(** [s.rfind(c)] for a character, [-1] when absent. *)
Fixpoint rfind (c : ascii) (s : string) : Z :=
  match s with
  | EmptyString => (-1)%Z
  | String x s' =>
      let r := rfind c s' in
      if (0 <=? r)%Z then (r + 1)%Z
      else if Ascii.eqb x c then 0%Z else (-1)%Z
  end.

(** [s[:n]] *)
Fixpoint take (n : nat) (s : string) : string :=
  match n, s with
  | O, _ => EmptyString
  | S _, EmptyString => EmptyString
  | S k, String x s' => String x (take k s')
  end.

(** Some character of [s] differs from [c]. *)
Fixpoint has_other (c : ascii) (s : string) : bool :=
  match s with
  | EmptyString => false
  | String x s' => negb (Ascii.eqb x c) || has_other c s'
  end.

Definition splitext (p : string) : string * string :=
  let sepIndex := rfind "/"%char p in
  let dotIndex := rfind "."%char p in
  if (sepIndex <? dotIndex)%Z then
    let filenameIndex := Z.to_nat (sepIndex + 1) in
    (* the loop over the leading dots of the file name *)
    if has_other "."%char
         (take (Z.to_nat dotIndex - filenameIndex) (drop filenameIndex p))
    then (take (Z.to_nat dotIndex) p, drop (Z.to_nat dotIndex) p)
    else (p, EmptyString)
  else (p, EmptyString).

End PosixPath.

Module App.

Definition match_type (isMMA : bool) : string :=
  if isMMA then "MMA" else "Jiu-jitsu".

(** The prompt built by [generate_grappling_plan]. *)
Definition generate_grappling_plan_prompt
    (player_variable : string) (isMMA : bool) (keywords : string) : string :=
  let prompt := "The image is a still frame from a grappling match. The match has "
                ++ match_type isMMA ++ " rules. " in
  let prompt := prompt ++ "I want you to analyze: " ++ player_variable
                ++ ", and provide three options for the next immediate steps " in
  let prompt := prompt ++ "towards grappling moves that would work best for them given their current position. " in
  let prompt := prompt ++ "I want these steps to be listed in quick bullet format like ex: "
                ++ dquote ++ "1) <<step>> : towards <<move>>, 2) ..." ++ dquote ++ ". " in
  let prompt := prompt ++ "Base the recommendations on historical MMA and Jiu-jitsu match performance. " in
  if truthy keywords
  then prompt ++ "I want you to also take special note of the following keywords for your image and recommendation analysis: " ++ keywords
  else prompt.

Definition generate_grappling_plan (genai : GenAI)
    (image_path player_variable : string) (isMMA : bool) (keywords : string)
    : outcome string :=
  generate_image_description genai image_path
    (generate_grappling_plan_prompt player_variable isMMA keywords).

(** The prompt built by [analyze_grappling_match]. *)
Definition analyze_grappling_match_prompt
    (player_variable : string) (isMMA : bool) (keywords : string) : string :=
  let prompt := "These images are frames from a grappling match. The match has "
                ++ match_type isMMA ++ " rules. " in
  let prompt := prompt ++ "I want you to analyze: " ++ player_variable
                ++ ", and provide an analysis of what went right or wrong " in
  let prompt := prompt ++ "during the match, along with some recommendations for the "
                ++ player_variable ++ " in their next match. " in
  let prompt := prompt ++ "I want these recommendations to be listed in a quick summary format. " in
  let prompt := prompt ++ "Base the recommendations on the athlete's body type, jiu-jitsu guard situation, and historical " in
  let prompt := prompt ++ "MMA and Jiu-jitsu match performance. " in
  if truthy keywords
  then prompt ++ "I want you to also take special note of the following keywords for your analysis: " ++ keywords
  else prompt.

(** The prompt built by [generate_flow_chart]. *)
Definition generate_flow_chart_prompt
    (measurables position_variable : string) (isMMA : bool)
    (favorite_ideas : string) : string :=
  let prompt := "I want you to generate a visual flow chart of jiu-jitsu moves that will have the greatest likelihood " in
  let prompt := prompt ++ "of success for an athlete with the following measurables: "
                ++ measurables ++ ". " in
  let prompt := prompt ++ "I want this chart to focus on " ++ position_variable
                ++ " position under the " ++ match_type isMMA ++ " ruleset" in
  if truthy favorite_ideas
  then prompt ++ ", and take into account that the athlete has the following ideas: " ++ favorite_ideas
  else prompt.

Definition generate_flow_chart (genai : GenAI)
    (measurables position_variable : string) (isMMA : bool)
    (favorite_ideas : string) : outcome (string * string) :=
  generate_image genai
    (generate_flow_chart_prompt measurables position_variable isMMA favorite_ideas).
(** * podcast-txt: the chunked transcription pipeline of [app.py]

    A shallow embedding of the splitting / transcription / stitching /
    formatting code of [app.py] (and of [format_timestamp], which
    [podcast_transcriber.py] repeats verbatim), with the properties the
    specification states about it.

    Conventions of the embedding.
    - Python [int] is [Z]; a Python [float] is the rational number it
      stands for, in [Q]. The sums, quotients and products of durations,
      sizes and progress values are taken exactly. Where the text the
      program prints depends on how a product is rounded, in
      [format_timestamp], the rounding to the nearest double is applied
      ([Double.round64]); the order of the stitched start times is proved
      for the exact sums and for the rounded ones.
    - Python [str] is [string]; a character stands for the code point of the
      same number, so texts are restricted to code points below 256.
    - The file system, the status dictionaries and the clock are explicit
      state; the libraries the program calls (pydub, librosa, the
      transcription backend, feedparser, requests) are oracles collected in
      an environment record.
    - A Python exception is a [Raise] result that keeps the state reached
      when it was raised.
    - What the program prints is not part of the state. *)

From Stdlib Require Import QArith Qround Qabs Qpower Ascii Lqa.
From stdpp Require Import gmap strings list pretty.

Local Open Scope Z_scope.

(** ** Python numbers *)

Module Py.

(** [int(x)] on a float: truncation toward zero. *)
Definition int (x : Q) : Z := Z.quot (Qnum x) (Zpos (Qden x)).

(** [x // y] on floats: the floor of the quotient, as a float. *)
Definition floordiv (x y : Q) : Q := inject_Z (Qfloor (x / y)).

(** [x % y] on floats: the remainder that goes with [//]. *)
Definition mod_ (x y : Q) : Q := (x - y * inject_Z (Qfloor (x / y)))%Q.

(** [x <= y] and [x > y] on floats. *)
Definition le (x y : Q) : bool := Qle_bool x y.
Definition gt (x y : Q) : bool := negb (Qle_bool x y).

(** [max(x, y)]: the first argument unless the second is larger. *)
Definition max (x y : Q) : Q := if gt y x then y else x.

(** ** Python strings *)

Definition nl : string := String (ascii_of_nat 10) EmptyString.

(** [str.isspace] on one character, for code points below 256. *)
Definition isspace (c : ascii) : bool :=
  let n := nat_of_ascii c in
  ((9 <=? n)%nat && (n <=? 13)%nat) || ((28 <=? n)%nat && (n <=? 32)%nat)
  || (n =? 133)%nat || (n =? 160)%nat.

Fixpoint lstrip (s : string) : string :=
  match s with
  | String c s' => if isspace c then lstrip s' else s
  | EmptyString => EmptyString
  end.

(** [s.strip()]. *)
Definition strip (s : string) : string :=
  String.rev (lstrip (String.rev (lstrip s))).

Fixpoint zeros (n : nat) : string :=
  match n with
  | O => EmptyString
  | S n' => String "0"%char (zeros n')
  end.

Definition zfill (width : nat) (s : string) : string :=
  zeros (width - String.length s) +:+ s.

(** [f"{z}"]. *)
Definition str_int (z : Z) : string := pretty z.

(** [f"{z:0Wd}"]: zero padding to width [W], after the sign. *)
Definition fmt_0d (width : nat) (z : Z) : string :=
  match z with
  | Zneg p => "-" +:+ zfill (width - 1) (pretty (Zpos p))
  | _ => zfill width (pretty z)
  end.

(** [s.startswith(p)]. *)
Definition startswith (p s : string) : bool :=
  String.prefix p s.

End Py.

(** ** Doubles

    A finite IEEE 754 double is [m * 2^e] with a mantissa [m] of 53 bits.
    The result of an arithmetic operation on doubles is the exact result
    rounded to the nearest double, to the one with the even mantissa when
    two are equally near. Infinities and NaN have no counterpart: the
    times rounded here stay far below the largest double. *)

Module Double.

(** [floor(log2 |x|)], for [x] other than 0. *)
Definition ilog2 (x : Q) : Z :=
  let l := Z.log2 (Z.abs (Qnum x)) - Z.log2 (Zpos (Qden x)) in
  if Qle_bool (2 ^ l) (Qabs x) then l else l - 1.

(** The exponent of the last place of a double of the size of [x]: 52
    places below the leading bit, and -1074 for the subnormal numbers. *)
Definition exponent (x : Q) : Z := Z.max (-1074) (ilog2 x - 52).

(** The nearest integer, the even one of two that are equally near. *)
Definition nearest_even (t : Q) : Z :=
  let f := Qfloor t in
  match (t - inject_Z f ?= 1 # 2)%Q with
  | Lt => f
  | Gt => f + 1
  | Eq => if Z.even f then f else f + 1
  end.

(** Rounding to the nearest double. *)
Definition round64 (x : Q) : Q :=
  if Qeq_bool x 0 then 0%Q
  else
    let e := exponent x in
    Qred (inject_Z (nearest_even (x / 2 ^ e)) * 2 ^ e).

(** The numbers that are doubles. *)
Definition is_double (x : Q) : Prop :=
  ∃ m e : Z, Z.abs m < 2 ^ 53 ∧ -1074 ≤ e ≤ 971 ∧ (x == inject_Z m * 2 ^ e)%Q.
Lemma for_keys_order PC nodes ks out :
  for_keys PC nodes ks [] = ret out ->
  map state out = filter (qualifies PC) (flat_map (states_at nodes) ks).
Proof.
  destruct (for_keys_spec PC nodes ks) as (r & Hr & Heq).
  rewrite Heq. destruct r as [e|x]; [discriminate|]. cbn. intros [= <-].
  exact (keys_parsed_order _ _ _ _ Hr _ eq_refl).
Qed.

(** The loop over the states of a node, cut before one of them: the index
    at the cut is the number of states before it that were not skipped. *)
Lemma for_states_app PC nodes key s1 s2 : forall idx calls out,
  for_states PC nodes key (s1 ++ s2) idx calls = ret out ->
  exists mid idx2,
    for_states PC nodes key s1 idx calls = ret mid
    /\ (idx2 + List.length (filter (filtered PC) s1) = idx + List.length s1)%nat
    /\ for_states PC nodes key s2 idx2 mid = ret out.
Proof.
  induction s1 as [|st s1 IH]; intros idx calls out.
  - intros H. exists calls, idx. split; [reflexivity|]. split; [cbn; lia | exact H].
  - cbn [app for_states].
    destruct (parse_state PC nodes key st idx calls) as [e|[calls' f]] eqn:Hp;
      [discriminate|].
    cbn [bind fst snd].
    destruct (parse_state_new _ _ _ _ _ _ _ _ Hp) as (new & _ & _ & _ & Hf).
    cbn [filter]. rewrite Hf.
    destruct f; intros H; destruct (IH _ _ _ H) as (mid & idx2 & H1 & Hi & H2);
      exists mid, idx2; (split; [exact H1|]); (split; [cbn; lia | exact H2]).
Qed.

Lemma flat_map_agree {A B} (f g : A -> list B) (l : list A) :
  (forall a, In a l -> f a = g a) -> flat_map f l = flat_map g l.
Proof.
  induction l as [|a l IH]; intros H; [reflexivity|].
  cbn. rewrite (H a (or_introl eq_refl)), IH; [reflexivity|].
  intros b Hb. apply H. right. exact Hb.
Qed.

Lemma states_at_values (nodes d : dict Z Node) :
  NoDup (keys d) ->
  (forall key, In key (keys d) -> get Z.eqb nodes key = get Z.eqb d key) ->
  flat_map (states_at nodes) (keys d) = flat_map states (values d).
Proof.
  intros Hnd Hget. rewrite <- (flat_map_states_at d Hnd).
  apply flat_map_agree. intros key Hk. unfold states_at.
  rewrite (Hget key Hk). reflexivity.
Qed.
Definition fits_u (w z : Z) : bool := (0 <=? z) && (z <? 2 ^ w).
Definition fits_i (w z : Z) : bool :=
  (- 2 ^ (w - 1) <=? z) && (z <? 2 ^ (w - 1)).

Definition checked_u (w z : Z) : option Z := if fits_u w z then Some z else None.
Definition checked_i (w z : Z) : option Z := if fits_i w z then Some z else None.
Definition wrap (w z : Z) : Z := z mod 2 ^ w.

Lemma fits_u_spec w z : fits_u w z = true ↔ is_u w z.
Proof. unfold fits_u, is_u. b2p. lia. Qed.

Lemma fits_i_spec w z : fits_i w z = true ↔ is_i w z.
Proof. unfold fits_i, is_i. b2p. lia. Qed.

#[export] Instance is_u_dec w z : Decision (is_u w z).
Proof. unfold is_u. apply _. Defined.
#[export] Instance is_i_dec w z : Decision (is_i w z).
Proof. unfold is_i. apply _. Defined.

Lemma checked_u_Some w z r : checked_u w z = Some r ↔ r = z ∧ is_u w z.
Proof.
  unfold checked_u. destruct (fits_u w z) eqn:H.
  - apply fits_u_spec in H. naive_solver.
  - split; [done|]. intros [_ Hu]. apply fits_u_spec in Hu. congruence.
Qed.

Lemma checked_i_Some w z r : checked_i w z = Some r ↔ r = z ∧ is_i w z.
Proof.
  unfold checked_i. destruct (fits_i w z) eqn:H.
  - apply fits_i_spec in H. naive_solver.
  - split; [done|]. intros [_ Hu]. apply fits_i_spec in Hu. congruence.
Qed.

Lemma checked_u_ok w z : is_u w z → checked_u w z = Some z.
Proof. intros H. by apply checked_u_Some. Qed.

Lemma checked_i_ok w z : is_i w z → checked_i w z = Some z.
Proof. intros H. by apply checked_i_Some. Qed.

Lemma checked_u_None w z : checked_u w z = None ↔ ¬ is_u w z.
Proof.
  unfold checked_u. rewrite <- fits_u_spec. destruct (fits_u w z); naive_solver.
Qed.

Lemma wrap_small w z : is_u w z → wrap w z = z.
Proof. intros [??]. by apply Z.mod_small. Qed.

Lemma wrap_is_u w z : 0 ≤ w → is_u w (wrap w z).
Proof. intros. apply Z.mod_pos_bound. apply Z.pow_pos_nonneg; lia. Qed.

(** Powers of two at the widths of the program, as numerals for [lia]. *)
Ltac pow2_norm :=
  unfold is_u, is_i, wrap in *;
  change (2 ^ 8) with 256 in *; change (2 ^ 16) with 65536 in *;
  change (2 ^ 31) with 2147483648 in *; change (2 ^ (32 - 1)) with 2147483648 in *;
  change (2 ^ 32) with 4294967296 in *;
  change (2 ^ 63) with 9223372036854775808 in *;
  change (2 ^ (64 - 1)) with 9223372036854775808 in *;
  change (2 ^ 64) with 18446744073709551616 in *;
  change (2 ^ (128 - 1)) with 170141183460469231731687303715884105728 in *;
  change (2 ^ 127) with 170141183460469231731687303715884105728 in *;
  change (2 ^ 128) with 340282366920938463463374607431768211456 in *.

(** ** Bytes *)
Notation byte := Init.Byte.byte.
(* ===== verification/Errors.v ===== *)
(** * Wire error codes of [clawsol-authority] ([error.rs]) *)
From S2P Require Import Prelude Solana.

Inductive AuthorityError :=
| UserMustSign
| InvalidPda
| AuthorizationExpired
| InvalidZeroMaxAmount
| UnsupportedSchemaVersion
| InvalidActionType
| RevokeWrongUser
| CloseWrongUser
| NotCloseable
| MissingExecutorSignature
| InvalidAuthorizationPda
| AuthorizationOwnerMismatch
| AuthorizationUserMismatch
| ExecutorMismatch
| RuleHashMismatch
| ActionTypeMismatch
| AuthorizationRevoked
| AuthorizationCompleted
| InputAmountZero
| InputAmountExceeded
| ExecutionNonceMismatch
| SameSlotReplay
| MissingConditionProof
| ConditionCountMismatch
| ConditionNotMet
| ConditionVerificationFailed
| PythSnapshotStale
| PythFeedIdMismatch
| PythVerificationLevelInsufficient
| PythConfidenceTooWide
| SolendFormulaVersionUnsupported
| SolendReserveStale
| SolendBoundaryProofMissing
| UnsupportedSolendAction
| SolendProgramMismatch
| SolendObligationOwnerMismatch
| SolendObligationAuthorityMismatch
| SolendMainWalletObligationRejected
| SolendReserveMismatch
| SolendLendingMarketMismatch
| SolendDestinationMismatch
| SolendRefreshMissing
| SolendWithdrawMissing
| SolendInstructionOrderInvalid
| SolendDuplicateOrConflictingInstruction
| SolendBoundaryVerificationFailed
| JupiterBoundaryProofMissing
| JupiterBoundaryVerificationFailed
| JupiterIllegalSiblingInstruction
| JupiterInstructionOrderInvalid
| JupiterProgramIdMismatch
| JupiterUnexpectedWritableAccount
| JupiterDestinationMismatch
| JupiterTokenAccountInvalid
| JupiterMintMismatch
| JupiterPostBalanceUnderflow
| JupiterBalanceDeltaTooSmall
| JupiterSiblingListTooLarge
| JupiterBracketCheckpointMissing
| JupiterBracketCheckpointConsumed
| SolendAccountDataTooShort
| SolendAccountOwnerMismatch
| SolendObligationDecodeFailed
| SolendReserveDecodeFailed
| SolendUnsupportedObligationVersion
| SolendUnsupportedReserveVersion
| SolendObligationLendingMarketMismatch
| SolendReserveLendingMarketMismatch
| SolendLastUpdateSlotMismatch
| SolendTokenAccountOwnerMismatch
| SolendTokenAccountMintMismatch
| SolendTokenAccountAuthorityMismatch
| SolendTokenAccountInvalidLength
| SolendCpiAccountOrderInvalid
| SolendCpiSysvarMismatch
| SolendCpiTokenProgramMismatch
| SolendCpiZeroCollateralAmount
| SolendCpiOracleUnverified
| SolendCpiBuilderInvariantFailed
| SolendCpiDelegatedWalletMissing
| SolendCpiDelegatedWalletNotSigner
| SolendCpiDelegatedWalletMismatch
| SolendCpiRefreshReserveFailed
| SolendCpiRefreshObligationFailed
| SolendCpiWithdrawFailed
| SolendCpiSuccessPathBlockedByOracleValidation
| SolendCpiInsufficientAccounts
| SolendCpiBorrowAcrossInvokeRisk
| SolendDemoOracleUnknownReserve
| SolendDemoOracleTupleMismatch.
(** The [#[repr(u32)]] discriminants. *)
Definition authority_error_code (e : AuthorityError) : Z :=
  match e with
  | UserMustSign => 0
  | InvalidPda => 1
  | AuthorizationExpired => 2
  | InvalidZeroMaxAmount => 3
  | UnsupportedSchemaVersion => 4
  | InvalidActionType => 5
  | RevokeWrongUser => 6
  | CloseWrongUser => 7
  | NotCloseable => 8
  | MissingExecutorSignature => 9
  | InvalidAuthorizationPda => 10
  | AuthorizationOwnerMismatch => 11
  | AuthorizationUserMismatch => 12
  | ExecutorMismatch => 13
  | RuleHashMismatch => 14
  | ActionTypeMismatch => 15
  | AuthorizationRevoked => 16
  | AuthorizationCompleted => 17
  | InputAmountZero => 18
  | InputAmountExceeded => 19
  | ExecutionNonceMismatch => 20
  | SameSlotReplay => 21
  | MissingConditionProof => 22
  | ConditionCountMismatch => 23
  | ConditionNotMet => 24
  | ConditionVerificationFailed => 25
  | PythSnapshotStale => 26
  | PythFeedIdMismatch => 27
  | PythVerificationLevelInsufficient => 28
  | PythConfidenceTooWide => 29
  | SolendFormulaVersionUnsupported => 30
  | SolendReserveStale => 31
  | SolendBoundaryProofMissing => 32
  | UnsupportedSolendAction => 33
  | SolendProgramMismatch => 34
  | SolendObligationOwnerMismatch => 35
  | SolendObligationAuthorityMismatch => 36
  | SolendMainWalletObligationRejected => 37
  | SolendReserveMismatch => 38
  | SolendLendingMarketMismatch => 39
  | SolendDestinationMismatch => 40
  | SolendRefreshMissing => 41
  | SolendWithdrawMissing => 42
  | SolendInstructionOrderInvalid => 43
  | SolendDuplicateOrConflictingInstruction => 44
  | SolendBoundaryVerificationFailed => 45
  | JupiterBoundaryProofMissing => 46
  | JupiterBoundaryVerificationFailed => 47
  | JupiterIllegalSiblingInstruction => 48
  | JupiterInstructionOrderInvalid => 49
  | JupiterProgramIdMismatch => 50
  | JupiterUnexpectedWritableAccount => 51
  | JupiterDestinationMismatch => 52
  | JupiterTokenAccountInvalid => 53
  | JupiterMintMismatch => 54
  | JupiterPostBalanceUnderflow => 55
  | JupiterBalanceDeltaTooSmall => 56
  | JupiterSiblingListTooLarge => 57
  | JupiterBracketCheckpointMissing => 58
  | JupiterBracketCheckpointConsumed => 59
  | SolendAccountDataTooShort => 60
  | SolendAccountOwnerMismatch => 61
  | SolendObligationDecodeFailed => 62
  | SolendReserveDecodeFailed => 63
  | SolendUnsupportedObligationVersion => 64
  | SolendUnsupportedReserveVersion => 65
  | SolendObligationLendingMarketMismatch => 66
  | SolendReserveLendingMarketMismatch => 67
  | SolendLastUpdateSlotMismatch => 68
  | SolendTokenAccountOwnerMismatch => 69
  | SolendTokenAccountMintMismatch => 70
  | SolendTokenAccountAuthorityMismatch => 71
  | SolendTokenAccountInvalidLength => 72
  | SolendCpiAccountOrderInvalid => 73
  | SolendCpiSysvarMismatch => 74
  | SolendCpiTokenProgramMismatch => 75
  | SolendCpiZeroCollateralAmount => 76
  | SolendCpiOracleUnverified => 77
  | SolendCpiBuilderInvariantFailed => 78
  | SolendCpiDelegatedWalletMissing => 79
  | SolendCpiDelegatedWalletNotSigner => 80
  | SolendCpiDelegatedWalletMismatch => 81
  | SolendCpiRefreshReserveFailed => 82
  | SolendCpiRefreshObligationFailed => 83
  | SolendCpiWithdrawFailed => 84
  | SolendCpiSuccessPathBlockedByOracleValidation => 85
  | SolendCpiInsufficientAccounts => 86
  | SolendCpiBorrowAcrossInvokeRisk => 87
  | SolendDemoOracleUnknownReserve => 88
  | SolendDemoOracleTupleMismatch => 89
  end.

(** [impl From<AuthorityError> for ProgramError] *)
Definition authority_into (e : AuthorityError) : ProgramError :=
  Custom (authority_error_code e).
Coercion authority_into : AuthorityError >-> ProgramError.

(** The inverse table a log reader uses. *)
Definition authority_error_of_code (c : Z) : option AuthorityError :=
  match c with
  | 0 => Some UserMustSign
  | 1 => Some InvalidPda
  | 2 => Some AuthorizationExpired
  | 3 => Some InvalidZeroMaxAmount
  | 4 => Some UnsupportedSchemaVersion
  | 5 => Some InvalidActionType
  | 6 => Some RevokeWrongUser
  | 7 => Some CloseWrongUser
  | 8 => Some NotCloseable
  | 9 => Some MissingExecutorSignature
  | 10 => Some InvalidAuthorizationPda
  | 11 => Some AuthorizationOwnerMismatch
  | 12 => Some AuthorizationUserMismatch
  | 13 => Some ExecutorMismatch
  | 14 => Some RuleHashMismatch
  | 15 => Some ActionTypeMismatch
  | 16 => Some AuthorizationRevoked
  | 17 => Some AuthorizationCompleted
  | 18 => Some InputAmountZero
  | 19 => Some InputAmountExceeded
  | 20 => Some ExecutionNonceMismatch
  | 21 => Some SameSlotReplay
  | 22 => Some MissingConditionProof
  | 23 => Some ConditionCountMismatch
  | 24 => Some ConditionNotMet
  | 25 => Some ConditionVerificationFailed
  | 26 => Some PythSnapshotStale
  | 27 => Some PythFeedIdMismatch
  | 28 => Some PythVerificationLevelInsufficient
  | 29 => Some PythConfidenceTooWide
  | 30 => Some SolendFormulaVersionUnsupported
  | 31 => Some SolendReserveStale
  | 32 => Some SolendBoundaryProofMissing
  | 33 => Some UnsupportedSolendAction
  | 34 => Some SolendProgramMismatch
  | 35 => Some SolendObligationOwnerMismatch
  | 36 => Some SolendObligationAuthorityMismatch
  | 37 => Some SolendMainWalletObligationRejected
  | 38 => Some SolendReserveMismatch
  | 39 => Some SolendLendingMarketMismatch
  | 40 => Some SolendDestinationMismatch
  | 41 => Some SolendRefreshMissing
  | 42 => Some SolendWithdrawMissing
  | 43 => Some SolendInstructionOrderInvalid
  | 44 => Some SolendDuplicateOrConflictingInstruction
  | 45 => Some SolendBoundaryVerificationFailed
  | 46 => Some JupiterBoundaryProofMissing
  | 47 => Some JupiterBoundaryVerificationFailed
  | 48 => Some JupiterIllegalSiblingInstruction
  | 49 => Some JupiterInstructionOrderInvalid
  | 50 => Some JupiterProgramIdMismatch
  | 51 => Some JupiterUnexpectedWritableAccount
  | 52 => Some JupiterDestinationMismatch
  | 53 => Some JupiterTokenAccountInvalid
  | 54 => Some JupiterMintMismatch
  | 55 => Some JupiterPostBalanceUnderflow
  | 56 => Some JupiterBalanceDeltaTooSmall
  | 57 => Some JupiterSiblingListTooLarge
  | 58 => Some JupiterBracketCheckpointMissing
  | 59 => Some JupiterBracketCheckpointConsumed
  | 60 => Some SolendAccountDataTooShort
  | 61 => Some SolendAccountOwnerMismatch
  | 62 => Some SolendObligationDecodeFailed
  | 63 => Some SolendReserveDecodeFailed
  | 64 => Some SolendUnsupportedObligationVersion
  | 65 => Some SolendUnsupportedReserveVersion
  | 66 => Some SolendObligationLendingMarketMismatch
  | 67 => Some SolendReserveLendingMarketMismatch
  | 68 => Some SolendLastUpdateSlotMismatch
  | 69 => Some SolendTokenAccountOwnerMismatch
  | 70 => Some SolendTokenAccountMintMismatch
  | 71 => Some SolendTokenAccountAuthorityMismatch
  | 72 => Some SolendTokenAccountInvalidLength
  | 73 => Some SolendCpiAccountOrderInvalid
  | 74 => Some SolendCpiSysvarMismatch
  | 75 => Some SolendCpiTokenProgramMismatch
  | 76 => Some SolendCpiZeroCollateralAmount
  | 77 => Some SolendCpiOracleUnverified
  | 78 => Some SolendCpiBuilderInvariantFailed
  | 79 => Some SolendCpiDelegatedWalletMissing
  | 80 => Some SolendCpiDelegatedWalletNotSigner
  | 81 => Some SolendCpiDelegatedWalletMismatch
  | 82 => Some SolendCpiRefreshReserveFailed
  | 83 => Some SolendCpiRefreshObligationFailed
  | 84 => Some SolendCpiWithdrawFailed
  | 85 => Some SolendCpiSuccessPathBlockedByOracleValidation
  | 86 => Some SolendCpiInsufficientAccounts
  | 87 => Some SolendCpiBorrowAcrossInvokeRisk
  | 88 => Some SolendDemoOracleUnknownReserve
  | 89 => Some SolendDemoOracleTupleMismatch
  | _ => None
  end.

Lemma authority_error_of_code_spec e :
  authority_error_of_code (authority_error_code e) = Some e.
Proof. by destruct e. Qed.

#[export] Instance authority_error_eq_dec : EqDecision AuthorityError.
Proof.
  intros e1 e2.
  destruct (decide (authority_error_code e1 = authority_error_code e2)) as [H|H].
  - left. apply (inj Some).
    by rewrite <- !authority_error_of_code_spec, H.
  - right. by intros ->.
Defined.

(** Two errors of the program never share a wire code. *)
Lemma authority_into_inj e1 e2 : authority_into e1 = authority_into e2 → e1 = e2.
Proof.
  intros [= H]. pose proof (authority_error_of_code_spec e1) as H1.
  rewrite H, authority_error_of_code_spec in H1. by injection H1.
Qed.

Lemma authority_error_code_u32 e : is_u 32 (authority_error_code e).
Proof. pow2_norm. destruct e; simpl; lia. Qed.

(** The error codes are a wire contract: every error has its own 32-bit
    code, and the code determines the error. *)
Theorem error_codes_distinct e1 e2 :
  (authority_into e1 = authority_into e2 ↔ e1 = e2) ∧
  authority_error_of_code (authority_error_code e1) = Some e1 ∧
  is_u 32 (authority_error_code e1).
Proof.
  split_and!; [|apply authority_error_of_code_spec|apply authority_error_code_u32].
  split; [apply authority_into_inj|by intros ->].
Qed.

══════

» **What is being asked**
From the data above, output only the lines between the line containing "- The file system, the" and the line containing "when it was raised.", inclusive, exactly as written.

» **Your response**
    - The file system, the status dictionaries and the clock are explicit
      state; the libraries the program calls (pydub, librosa, the
      transcription backend, feedparser, requests) are oracles collected in
      an environment record.
    - A Python exception is a [Raise] result that keeps the state reached
      when it was raised.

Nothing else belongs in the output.